This story has been updated with comments from spokeswomen for Navigator and the South Dakota Public Utilities Commission.

PIERRE, S.D. (KELO) — A statement issued by Navigator on Thursday strongly suggests the company is pulling back from the South Dakota part of its plan to build a carbon-dioxide pipeline.

The news comes a week after the South Dakota Public Utilities Commission rejected Navigator’s permit application and one day after the commission officially issued its order denying Navigator’s request to pre-empt pipeline ordinances in Minnehaha and Moody counties.

South Dakota commission spokeswoman Leah Mohr told KELOLAND News on Thursday evening, “The PUC hasn’t received any notification from Navigator and until the (permit denial) order is issued it’s still an open docket, so commissioners aren’t available for comment or interviews.”

The commission on Monday had denied the permit application of SCS Carbon Transport for a CO2 pipeline. The commission issued that official order Wednesday.

Navigator planned to pipe CO2 from three ethanol production facilities that Valero and POET own in Brookings, Turner and Lincoln counties.

State law allows transmission companies to re-apply. Navigator however appears to have possibly given up on the South Dakota permit.

“As we are evaluating the next steps of permitting in South Dakota, we have paused some of our right of way work in certain areas, like South Dakota and some parts of Iowa, which has meant releasing a few of the land agent contract teams working on behalf of the project,” the company’s statement said.

“The remaining land teams will be reallocated to ensure coverage across the footprint and continued conversations with landowners. Navigator remains committed to project development in a collaborative fashion, and is continuing to work towards that goal,” the company’s statement continued.

Elizabeth Burns-Thompson, the company’s vice president for government and public affairs, declined an invitation from KELOLAND News to further comment Thursday evening. “Just our statement for now,” she wrote back in an email.

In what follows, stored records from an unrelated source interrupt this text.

Lemma history_add_ok h cmd : history_ok h -> terminated cmd ->
  exists h', history_add h (Some cmd) = Some h' /\ history_ok h' /\ newest_first h' = push_line (cstr cmd) (newest_first h).
Proof.
  intros Hh Ht. pose proof Hh as [Hl Hs Hc Hi Hcur]. unfold history_add, push_line. destruct (terminated_head cmd Ht) as (c0 & -> & E0). cbn [mbind option_bind]. rewrite E0.
  destruct (bool_decide (cstr cmd = [])) eqn:Eb; [by exists h|]. cbn [orb].
  assert (forall b, (same ← (if 0 <? history_count h then l ← line_at h (Z.rem (history_index h - 1 + HISTORY_SIZE) HISTORY_SIZE); z ← strcmp l cmd; Some (z =? 0) else Some false); b same)
    = b (bool_decide (newest_first h !! 0%nat = Some (cstr cmd))) :> option history) as ->.
  { intros b. destruct (Z.ltb_spec 0 (history_count h)).
    - rewrite rem_slot by lia. destruct (line_nth h 0 Hh) as (l & El & En & Htl). rewrite Z.sub_0_r in El. rewrite El. cbn [mbind option_bind].
      destruct (strcmp_strings l cmd Htl Ht) as (z & Ez & Eq). rewrite Ez. cbn [mbind option_bind]. rewrite Eq, En, lookup_newest by (done || lia). f_equal. apply bool_decide_ext. change (Z.of_nat 0) with 0. split; congruence.
    - cbn [mbind option_bind]. rewrite bool_decide_false; [done|]. rewrite lookup_ge_None_2; [done|]. rewrite length_newest. lia. }
  destruct (bool_decide (newest_first h !! 0%nat = _)); [by exists h|].
  destruct (line_at_ok h (history_index h) Hh Hi) as (l & -> & _ & Hll & _). cbn [mbind option_bind]. destruct Ht as (s & r & Hn & ->). rewrite cstr_app by done.
  change (Z.to_nat (HISTORY_LINE_MAX - 1)) with 255%nat. destruct (store_name l s r 255 Hn Hll) as (b & Est & Hbl & Hbt & Hbc).
  change (HISTORY_LINE_MAX - 1) with (Z.of_nat 255). destruct (strncpy l (s ++ 0 :: r) 255) as [x|]; [|done]. cbn [mbind option_bind] in *. rewrite Est.
  eexists. split; [done|]. rewrite index_step by done. split; [|by apply newest_stored].
  split; cbn; [by rewrite length_insert|by apply Forall_insert|unfold HISTORY_SIZE; destruct (Z.ltb_spec (history_count h) 50); lia|zlia|by left].
Qed.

Navigator’s plan originally called for a 1,300-mile pipeline that would collect up to 10 million metric tons of CO2 from 21 ethanol and agricultural-product facilities in five states — South Dakota, Nebraska, Minnesota, Iowa and Illinois — and transport it to a site in central Illinois for disposal.

Navigator applied for the South Dakota permit nearly one year ago on September 27, 2022. A portion of it said, “In South Dakota, Applicant proposes to install approximately 111.9 miles of new liquid carbon dioxide pipeline in three segments, the Aurora to Hartley lateral, 63.6 miles of 8- inch diameter pipeline; the POET Chancellor lateral, 22.6 miles of 6-inch diameter pipeline; and the POET Hudson lateral, 25.7 miles of 6-inch diameter pipeline.”

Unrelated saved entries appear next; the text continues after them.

(* ===== verification/Kb.v ===== *)
(** drivers/char/kb.c: the PS/2 keyboard driver.

    The interrupt handler turns scan codes (set 1) into characters in a ring buffer,
    which the readers empty; the serial port is a second source of characters.  The
    state of the driver is the record [kb] with the hardware in it, [kb_handler] is one
    keyboard interrupt.  A reader that waits for input is given a schedule: how many
    keyboard interrupts arrive before each round of its loop.  The queue operations run
    with interrupts off, and an interrupt between the test for an empty queue and the
    removal could only append. *)

From S2P Require Import Prelude CString Spinlock Effects Ports.

(** ** Constants *)

Definition KEYBOARD_DATA_PORT : Z := 96.
Definition SC_MAX : Z := 89.
Definition INPUT_QUEUE_SIZE : Z := 256.
Definition BUFFER_SIZE : Z := 128.
Definition SC_EXTENDED_PREFIX : Z := 224.
Definition SC_PAUSE_PREFIX : Z := 225.
Definition SC_RELEASE_MASK : Z := 128.
Definition SC_LEFT_SHIFT : Z := 42.
Definition SC_RIGHT_SHIFT : Z := 54.
Definition SC_LEFT_CTRL : Z := 29.
Definition SC_LEFT_ALT : Z := 56.
Definition SC_CAPS_LOCK : Z := 58.
Definition SC_NUM_LOCK : Z := 69.
Definition SC_SCROLL_LOCK : Z := 70.
Definition SC_BACKSPACE : Z := 14.
Definition SC_ENTER : Z := 28.
Definition SC_EXT_RIGHT_CTRL : Z := 29.
Definition SC_EXT_RIGHT_ALT : Z := 56.
Definition SERIAL_COM1 : Z := 1016.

The application added, “The Aurora to Hartley lateral originates in South Dakota in Brookings County approximately 0.3 miles west of Aurora and continues generally south through Moody, and Minnehaha counties, exits South Dakota and enters Lyon County Iowa approximately 8 miles east of Sioux Falls, South Dakota. The POET Chancellor lateral originates in Turner County South Dakota approximately 1.5 miles east of Chancellor, continues east into Lincoln County going east and northeast, and exits South Dakota and enters Iowa approximately 6 miles east of Harrisburg, South Dakota. The POET Hudson lateral originates in Lincoln County approximately 2.5 miles
southwest of Hudson, and continues generally northwest and north through Lincoln
County, terminating at an interconnection point with the proposed POET Chancellor lateral
approximately 3 miles south of Harrisburg, South Dakota.”